Ole Slorer - Morgan Stanley

Analyst · Morgan Stanley

I noticed that the North Sea is traditionally one of your highest-margin businesses as well as a strong margin or strong area for BJs like it's a business as well. Could you give a little bit of a roadmap? It's your weakest margin, at least the Europe, CIS, West Africa, it's your weakest margin, what's your opportunity to take that back towards historic highs and what's the timeline given the very ambitious CapEx predictions for both the U.K. and Norway for 2011?

Chadwick Deaton

Analyst · Morgan Stanley

Well, don't let them irk the Europe, Africa Russian overall margins mask or hide the success we've had in Europe. I think we don't break those out but clearly, Europe is very strong for us. Continues to be strong and we see it strong through 2011. Now BJ, historically, is not all that strong in the U.K. or in Norway. We think this is one of our big opportunities as we are able to bring them in, in other areas but they're not big in the U.K. or Norway. This is one of the things that we were excited about when we bought them. Because if you look at their offshore sea mining capabilities in the rest of the world, it doesn't repeat in those two markets. And that of course, that obviously, takes time as these sea mining units are buried in rigs and so on. But we think that's a big opportunity for us, probably not before the second half of the year but we are seeing pull through already on coil tubing and pipeline, machine and other things in Europe. Now Continental Europe, BJ is much stronger in terms of some of the frac-ing and other things that we see on continental land Europe and eastern Europe.

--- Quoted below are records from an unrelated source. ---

(* ================================================================== *)
(** * The grouping of the charts *)
(* ================================================================== *)

Section ChartFacts.
Context {A : Type} {TS : Timestamped A} {TM : Timed A}.

Lemma get_chartGroups (grouped : Obj.t (list A)) (k : Obj.key) :
  Obj.get (map chartGroupOf grouped) k
  = option_map (fun its => snd (chartGroupOf (k, its))) (Obj.get grouped k).
Proof.
  induction grouped as [|[k' its] grouped IH]; [reflexivity|].
  cbn [map Obj.get chartGroupOf fst snd].
  destruct (Obj.key_eqb k' k) eqn:E; [|exact IH].
  apply key_eqb_eq in E. now subst.
Qed.

Lemma set_chartGroups (grouped : Obj.t (list A)) (k : Obj.key) (its : list A) :
  Obj.set (map chartGroupOf grouped) k (snd (chartGroupOf (k, its)))
  = map chartGroupOf (Obj.set grouped k its).
Proof.
  induction grouped as [|[k' its'] grouped IH]; [reflexivity|].
  cbn [map Obj.set chartGroupOf fst snd].
  destruct (Obj.key_eqb k' k) eqn:E; cbn [map chartGroupOf fst snd].
  - apply key_eqb_eq in E. now subst.
  - f_equal. exact IH.
Qed.

Lemma sum_push (l : list number) (x : number) : sum (l ++ [x]) = add (sum l) x.
Proof. unfold sum. now rewrite fold_left_app. Qed.

Lemma chart_addItem (intervalMs : Z) (grouped : Obj.t (list A)) (item : A) :
  ChartManager.addItem intervalMs (map chartGroupOf grouped) item
  = map chartGroupOf (addItem intervalMs grouped item).
Proof.
  unfold ChartManager.addItem, addItem. cbv zeta.
  rewrite get_chartGroups.
  set (k := intervalKey intervalMs item).
  destruct (Obj.get grouped k) as [its|]; cbn [option_map];
    rewrite <- set_chartGroups; f_equal;
    cbn [chartGroupOf fst snd group_timestamp group_items group_totalTime
         group_count]; unfold push;
    rewrite map_app; cbn [map]; rewrite sum_push, length_app;
    cbn [List.length]; f_equal; try reflexivity; lia.
Qed.

Lemma chart_fold (intervalMs : Z) (data : list A) : forall grouped,
  fold_left (ChartManager.addItem intervalMs) data (map chartGroupOf grouped)
  = map chartGroupOf (fold_left (addItem intervalMs) data grouped).
Proof.
  induction data as [|x data IH]; intros grouped; [reflexivity|].
  cbn [fold_left]. now rewrite chart_addItem, IH.
Qed.

Lemma filter_map {B C} (f : B -> C) (p : C -> bool) (l : list B) :
  filter p (map f l) = map f (filter (fun x => p (f x)) l).
Proof.
  induction l as [|x l IH]; [reflexivity|].
  cbn [map filter]. destruct (p (f x)); cbn [map]; now rewrite IH.
Qed.

Lemma chart_entries (grouped : Obj.t (list A)) :
  Obj.entries (map chartGroupOf grouped) = map chartGroupOf (Obj.entries grouped).
Proof.
  unfold Obj.entries. rewrite !filter_map, map_app. f_equal.
  apply (sort_map chartGroupOf). reflexivity.
Qed.

End ChartFacts.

Ole Slorer - Morgan Stanley

Analyst · Morgan Stanley

And so on your international margins, are you still of the view that you have your two biggest competitors as a realistic target for chasing them on margins and revenue growth?

Chadwick Deaton

Analyst · Morgan Stanley

Yes, that hasn't changed.

Operator

Operator

The next question will come from Daniel Boyd with Goldman Sachs.

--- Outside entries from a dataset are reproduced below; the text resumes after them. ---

(** * lovely-tensors: the start-up hook [_lovely_tensors_hook.py]

    A shallow embedding of the hook that python's [site] machinery runs at
    interpreter start-up, and the properties of its three pieces: the state
    probes ([torch_loaded], [torch_patched]), the patch trigger
    ([_after_import_torch]) and the interception layer ([_TorchFinder],
    [_WrappedTorchLoader]).

    The interpreter state the hook reads and writes ([os.environ],
    [sys.modules], [sys.meta_path], [sys.stderr]) is threaded explicitly.
    Code that lives outside the file (the patch routine of [lovely_tensors],
    the loaders and finders of other packages) is taken as a parameter. *)

From Stdlib Require Import Ascii String.
From stdpp Require Import gmap strings list.

Open Scope string_scope.
Open Scope list_scope.
Open Scope nat_scope.

(** ** Python strings

    A python [str] is modelled by a [string] whose characters are the code
    points below 256. *)
Module PyStr.

(** [str.isspace] on one code point below 256: TAB, LF, VT, FF, CR, the
    separators FS, GS, RS, US, SPACE, NEL and NBSP. *)
Definition isspace (c : ascii) : bool :=
  let n := nat_of_ascii c in
  (((9 <=? n) && (n <=? 13)) || ((28 <=? n) && (n <=? 32))
   || (n =? 133) || (n =? 160))%nat.

(** [str.lower] on one code point below 256: A-Z and the Latin-1 capitals
    U+00C0..U+00DE (but the multiplication sign U+00D7) move up by 32. *)
Definition lower_char (c : ascii) : ascii :=
  let n := nat_of_ascii c in
  if (((65 <=? n) && (n <=? 90))
      || ((192 <=? n) && (n <=? 222) && negb (n =? 215)))%nat
  then ascii_of_nat (n + 32) else c.

Fixpoint lower (s : string) : string :=
  match s with
  | EmptyString => EmptyString
  | String c s' => String (lower_char c) (lower s')
  end.

Fixpoint lstrip (s : string) : string :=
  match s with
  | EmptyString => EmptyString
  | String c s' => if isspace c then lstrip s' else s
  end.

(** [rstrip] drops the trailing run of whitespace: a character is kept when
    it is not whitespace or something is kept after it. *)
Fixpoint rstrip (s : string) : string :=
  match s with
  | EmptyString => EmptyString
  | String c s' =>
      match rstrip s' with
      | EmptyString => if isspace c then EmptyString else String c EmptyString
      | r => String c r
      end
  end.

Definition strip (s : string) : string := rstrip (lstrip s).

(** [needle in hay] for strings. *)
Fixpoint is_prefix (p s : string) : bool :=
  match p, s with
  | EmptyString, _ => true
  | String a p', String b s' => if Ascii.eqb a b then is_prefix p' s' else false
  | String _ _, EmptyString => false
  end.

Fixpoint contains (hay needle : string) : bool :=
  is_prefix needle hay
  || match hay with
     | EmptyString => false
     | String _ hay' => contains hay' needle
     end.

(** Line feed. *)
Definition nl : string := String (ascii_of_nat 10) EmptyString.

End PyStr.

(** ** Exceptions

    [except Exception] catches the instances of [Exception] and lets the
    other instances of [BaseException] ([KeyboardInterrupt], [SystemExit],
    [GeneratorExit]) through. An exception carries what [str(e)] gives. *)
Inductive exn_class : Type :=
  | ClsException                 (* Exception and its subclasses *)
  | ClsBaseExceptionOnly.        (* BaseException, but not Exception *)

Record exn : Type := MkExn {
  exn_cls : exn_class;
  exn_name : string;             (* the class name, e.g. ValueError *)
  exn_str : string               (* str(e) *)
}.

Definition is_Exception (e : exn) : bool :=
  match exn_cls e with ClsException => true | ClsBaseExceptionOnly => false end.

Inductive outcome (A : Type) : Type :=
  | Ok (a : A)
  | Raise (e : exn).
Arguments Ok {A} a.
Arguments Raise {A} e.

(** ** Loaders, module specifications, finders *)

(** A loader is one of another package (known by its address) or a
    [_WrappedTorchLoader] holding its [_real_loader]. *)
Inductive loader : Type :=
  | RealLoader (a : nat)
  | WrappedTorchLoader (_real_loader : loader).

(** [importlib.machinery.ModuleSpec]: the name, the loader (or [None]) and
    the other fields, which the hook never reads, under one tag. *)
Record ModuleSpec : Type := MkSpec {
  spec_name : string;
  spec_loader : option loader;
  spec_rest : nat
}.

(** [spec.loader = l] *)
Definition set_loader (sp : ModuleSpec) (l : loader) : ModuleSpec :=
  {| spec_name := spec_name sp; spec_loader := Some l; spec_rest := spec_rest sp |}.

(** An entry of [sys.meta_path]: an instance of [_TorchFinder] or a finder of
    another class, each known by its address (python compares them by
    identity). *)
Inductive finder : Type :=
  | TorchFinder (a : nat)
  | ForeignFinder (a : nat).

Global Instance finder_eq_dec : EqDecision finder.
Proof. solve_decision. Defined.

(** [isinstance(finder, _TorchFinder)] *)
Definition is_TorchFinder (f : finder) : bool :=
  match f with TorchFinder _ => true | ForeignFinder _ => false end.

(** ** Python values, as far as the probes look into them *)
#[warnings="-register-all"] Inductive value : Type :=
  | VNone
  | VModule (__spec__ : option (option ModuleSpec)) (attrs : gmap string value)
      (* an instance of types.ModuleType; its attribute __spec__ is missing
         ([None]), is None ([Some None]) or holds a specification *)
  | VObject (attrs : gmap string value)   (* any other object with attributes *)
  | VPrim (n : Z).                        (* a number, a string, ...: no attributes of interest *)

(** [isinstance(v, ModuleType)] *)
Definition is_module (v : value) : bool :=
  match v with VModule _ _ => true | _ => false end.

(** [getattr(v, name, None)] *)
Definition getattr_or_None (v : value) (name : string) : value :=
  match v with
  | VModule _ attrs | VObject attrs => default VNone (attrs !! name)
  | _ => VNone
  end.

(** [v.__spec__]; [None] stands for AttributeError. *)
Definition getattr___spec__ (v : value) : option (option ModuleSpec) :=
  match v with
  | VModule sp _ => sp
  | _ => None
  end.

(** [hasattr(v, name)] *)
Definition hasattr (v : value) (name : string) : bool :=
  match v with
  | VModule _ attrs | VObject attrs => bool_decide (is_Some (attrs !! name))
  | _ => false
  end.

(** ** Interpreter state *)
Record pystate : Type := MkPy {
  environ : gmap string string;       (* os.environ *)
  sys_modules : gmap string value;    (* sys.modules *)
  meta_path : list finder;            (* sys.meta_path *)
  stderr : string;                    (* what was written to sys.stderr *)
  next_addr : nat                     (* address of the next object created *)
}.

Definition set_meta_path (l : list finder) (s : pystate) : pystate :=
  {| environ := environ s; sys_modules := sys_modules s; meta_path := l;
     stderr := stderr s; next_addr := next_addr s |}.

(** [print(text, file=sys.stderr)] *)
Definition print_stderr (text : string) (s : pystate) : pystate :=
  {| environ := environ s; sys_modules := sys_modules s; meta_path := meta_path s;
     stderr := stderr s +:+ text +:+ PyStr.nl; next_addr := next_addr s |}.

(** Object creation hands out the next address. *)
Definition alloc (s : pystate) : nat * pystate :=
  (next_addr s,
   {| environ := environ s; sys_modules := sys_modules s; meta_path := meta_path s;
      stderr := stderr s; next_addr := S (next_addr s) |}).

(** ** State probes *)

(** [sys.modules.get(name)] *)
Definition sys_modules_get (name : string) (s : pystate) : value :=
  default VNone (sys_modules s !! name).

(** [torch_loaded] *)
Definition torch_loaded (s : pystate) : bool :=
  is_module (sys_modules_get "torch" s).

(** [torch_patched] *)
Definition torch_patched (s : pystate) : bool :=
  let mod_ := sys_modules_get "torch" s in
  if negb (is_module mod_) then false
  else
    let T := getattr_or_None mod_ "Tensor" in
    match T with
    | VNone => false
    | _ => hasattr T "rgb"
    end.

(** ** Worlds: the interpreter state and a ghost trace

    The trace records, in order, the calls that the properties below speak
    about. Code of other packages sees the interpreter state only, so it
    cannot touch the trace. *)
Inductive event : Type :=
  | EvTrigger                              (* _after_import_torch entered *)
  | EvImportLovelyTensors                  (* import lovely_tensors *)
  | EvMonkeyPatch                          (* lovely_tensors.monkey_patch() *)
  | EvRealCreate (a : nat)                 (* create_module of loader a *)
  | EvRealExec (a : nat)                   (* exec_module of loader a *)
  | EvRemove (f : finder)                  (* sys.meta_path.remove(f) *)
  | EvDelegate (name : string)             (* importlib.util.find_spec(name) *)
  | EvConsult (f : finder) (name : string) (* f.find_spec(name, ...) called by the import system *)
  | EvInstall (f : finder).                (* sys.meta_path.insert(0, f) *)

Global Instance event_eq_dec : EqDecision event.
Proof. solve_decision. Defined.

Record world : Type := MkWorld {
  py : pystate;
  trace : list event
}.

Definition log (ev : event) (w : world) : world :=
  {| py := py w; trace := trace w ++ [ev] |}.

Definition with_py (s : pystate) (w : world) : world :=
  {| py := s; trace := trace w |}.

(** A computation returns a value or raises, and leaves a world. *)
Definition M (A : Type) : Type := world -> outcome A * world.

Definition ret {A} (a : A) : M A := fun w => (Ok a, w).

Definition raise {A} (e : exn) : M A := fun w => (Raise e, w).

Definition bind {A B} (c : M A) (k : A -> M B) : M B :=
  fun w =>
    match c w with
    | (Ok a, w') => k a w'
    | (Raise e, w') => (Raise e, w')
    end.

Notation "'do' x <- c ; k" := (bind c (fun x => k))
  (at level 10, x name, c at level 100, k at level 200).
Notation "'do_' c ; k" := (bind c (fun _ => k))
  (at level 10, c at level 100, k at level 200).

(** [try: body  except <handles> as e: handler e] *)
Definition try_except {A} (body : M A) (handles : exn -> bool) (handler : exn -> M A) : M A :=
  fun w =>
    match body w with
    | (Ok a, w') => (Ok a, w')
    | (Raise e, w') => if handles e then handler e w' else (Raise e, w')
    end.

(** Run code of another package: it works on the interpreter state. *)
Definition foreign {A} (f : pystate -> outcome A * pystate) : M A :=
  fun w => let '(r, s') := f (py w) in (r, with_py s' w).

Definition modify (f : pystate -> pystate) : M unit :=
  fun w => (Ok tt, with_py (f (py w)) w).

Definition emit (ev : event) : M unit := fun w => (Ok tt, log ev w).

(** ** Code of other packages *)
Record externals : Type := MkExt {
  import_lovely_tensors : pystate -> outcome unit * pystate;
  monkey_patch : pystate -> outcome unit * pystate;
  real_has_create_module : nat -> bool;
  real_create_module : nat -> ModuleSpec -> pystate -> outcome value * pystate;
  real_exec_module : nat -> value -> pystate -> outcome unit * pystate;
  foreign_find_spec : nat -> string -> pystate -> outcome (option ModuleSpec) * pystate
}.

Daniel Boyd - Goldman Sachs Group Inc.

Analyst · Goldman Sachs

Follow up on your expectation for margins in Africa to improve. Can you just comment on what is going to drive that? Is that a pickup in activity that you see happening or is it additional cost cutting?

Chadwick Deaton

Analyst · Goldman Sachs

Well, I think it's a combination. There's a little bit of additional cost cutting that takes place. We did quite a bit in Q4, but we haven't finished it yet which will happen in Q1. We also see an improvement coming back in North Africa. That's been pretty depressed for everybody this last year. So we see that getting a little bit stronger. We've got work to do in Angola which is an area where we've invested heavily, and has been a challenge for us. Nigeria is kind of a moderate quarter, I think, for everybody, a weaker quarter but we see Nigeria, we're well positioned in Nigeria. We think Nigeria will be a contributor for us in 2011. And in sub-Sahara Africa, we've had some good wins and good successes there in Ghana, Gabon, Uganda, picked up some several different contracts there. So I think it's just a matter of getting Africa sized to what we need and at the same time, continue to win some contracts in 2011. And getting that from a point where it's hurting us or deluding us versus contributing. So I guess that's the best way to summarize it.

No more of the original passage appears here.